Curiosity - PDF + Office

PDF + Office recipe

Source: PdfSample/ · PDFs and DOCX files with optional JSON sidecar metadata per file. The only recipe in the set that targets a non-academic domain — it builds an industrial maintenance graph (equipment, procedures, parts, manufacturers, technicians, safety hazards).

What it teaches

File-blob handling with SHA-256 content hashing for change detection.
Text extraction page-by-page using PdfPig (PDF) and the OpenXML SDK (DOCX).
Chunking with overlap (800 chars / 80 char overlap) — embedding-friendly subgraphs you can later use for RAG.
Sidecar JSON metadata that drives schema creation (no OCR guessing).
Page + chunk decomposition so vector search can backtrack from a hit to the structured entity above it.

flowchart TB PDF[(equipment-manual.pdf)] --> Ex[Text extraction] Side[(equipment-manual.json)] --> Meta[Sidecar parsing] Ex --> Pages[ManualPage 1..N] Pages --> Chunks[TextChunk - 800 char with overlap] Meta --> Equipment[Equipment] Meta --> Parts[Part 1..N] Meta --> Procedures[Procedure 1..N] Equipment -. DocumentedBy .-> Pages Procedures -. Describes .-> Equipment Chunks -. ChunkOf .-> Pages

File extraction + chunking

public sealed record ExtractedDocument(
    string SourceFile, string SourceFileName, string ContentHash,
    IReadOnlyList<string> Pages, string?
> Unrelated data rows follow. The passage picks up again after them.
(** * pydoctor: the object model (model.py) and annotation rewriting (astutils.py)

    A shallow embedding of the parts of [pydoctor/model.py] and
    [pydoctor/astutils.py] that carry the name index, the duplicate and
    reparenting protocols, name expansion, constructor detection, the
    inheritance fallback and the privacy rules.

    Python objects are mutable and shared, so every [Documentable] lives in
    an object store ([heap]) and is referred to by its identity ([oid]).
    Python exceptions are results of the functions; functions that mutate
    the system return the state they leave behind, also when they raise. *)

From stdpp Require Import gmap strings list fin_maps pretty.
From Stdlib Require Import Ascii ZArith Lia.
From Stdlib Require String.

Local Open Scope Z_scope.
Local Open Scope nat_scope.

(** ** Python strings *)

Module pystr.

(** ['.'] as a character. *)
Definition dot : ascii := "."%char.

Definition is_dot (c : ascii) : bool := bool_decide (c = dot).

(** [s.split('.')]: never empty, [''.split('.') == ['']]. *)
Fixpoint split (s : string) : list string :=
  match s with
  | EmptyString => [EmptyString]
  | String c s' =>
      if is_dot c then EmptyString :: split s'
      else match split s' with
           | [] => [String c EmptyString]
           | h :: t => String c h :: t
           end
  end.

(** [s.split('.', 1)]: the text before the first dot and, when there is a
    dot, the text after it. *)
Fixpoint split1 (s : string) : string * option string :=
  match s with
  | EmptyString => (EmptyString, None)
  | String c s' =>
      if is_dot c then (EmptyString, Some s')
      else let '(h, t) := split1 s' in (String c h, t)
  end.

(** ['.'.join(l)] *)
Fixpoint join (l : list string) : string :=
  match l with
  | [] => ""
  | [x] => x
  | x :: rest => x +:+ "." +:+ join rest
  end.

(** No ['.'] occurs in [s]. *)
Fixpoint dotfree (s : string) : bool :=
  match s with
  | EmptyString => true
  | String c s' => negb (is_dot c) && dotfree s'
  end.

Definition startswith (s p : string) : bool := String.prefix p s.

Definition endswith (s p : string) : bool :=
  String.prefix (String.rev p) (String.rev s).

(** [str(n)] for a non-negative [int]. *)
Definition str_of_nat (n : nat) : string := pretty n.

(** [repr(s)] for the strings that name objects: text without quotes,
    backslashes or control characters, which [repr] wraps in single
    quotes. *)
Definition repr (s : string) : string := "'" +:+ s +:+ "'".

End pystr.

(** ** Exceptions and results *)

Inductive exn : Type :=
  | RecursionError
  | KeyError (key : string)
  | IndexError
  | AttributeError
  | AssertionError
  | LookupError (what : string)
  | ValueError (what : string)
  | NoSuchObject.
(** [NoSuchObject] has no Python counterpart: it is what the model answers
    when an identity is not in the object store, which a Python reference
    cannot be. *)

Inductive res (A : Type) : Type :=
  | Ok (a : A)
  | Raise (e : exn).
Arguments Ok {A} a.
Arguments Raise {A} e.

Definition rbind {A B} (r : res A) (k : A → res B) : res B :=
  match r with
  | Ok a => k a
  | Raise e => Raise e
  end.

Notation "'let*' x ':=' r 'in' k" := (rbind r (fun x => k))
  (at level 10, x pattern, r at level 100, k at level 200, only parsing).

Definition is_ok {A} (r : res A) : bool :=
  match r with Ok _ => true | Raise _ => false end.

Fixpoint rmapM {A B} (f : A → res B) (l : list A) : res (list B) :=
  match l with
  | [] => Ok []
  | x :: xs => let* y := f x in let* ys := rmapM f xs in Ok (y :: ys)
  end.

(** ** Python dictionaries that keep insertion order *)

Module pydict.
Section dict.
Context {V : Type}.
MetadataJson);

for (var i = 0; i < doc.Pages.Count; i++)
{
    var pageNum = i + 1;
    var pageKey = $"{meta.DocumentNumber}#p{pageNum}";

    var page = graph.AddOrUpdate(new Nodes.ManualPage
    {
        Id      = pageKey,
        Number  = pageNum,
        Content = doc.Pages[i],
    });
    graph.Link(manual, page, Edges.HasPage, Edges.PageOf);

    var chunkIdx = 0;
    foreach (var chunk in DocumentSource.Chunk(doc.Pages[i]))
    {
        var chunkKey = $"{pageKey}#c{chunkIdx:000}";
        var chunkNode = graph.AddOrUpdate(new Nodes.TextChunk
        {
            Id      = chunkKey,
            PageNum = pageNum,
            Content = chunk,
        });
        graph.Link(chunkNode, page, Edges.ChunkedFrom, Edges.ChunkOf);
        chunkIdx++;
    }
}

Configuration

Variable	Purpose	Default
`RECIPE_DOCS_ROOT`	Folder of PDF/DOCX + sidecar JSON	`data/manuals/`

Reuse notes

DocumentSource.cs (PdfPig + OpenXML + sidecar JSON) is dataset-agnostic.
Chunking is a helper — keep raw pages if your search prefers them.
The chunk → page → manual hierarchy is what makes RAG citations possible: a vector hit on a chunk traces back to the page (and the manual) it came from.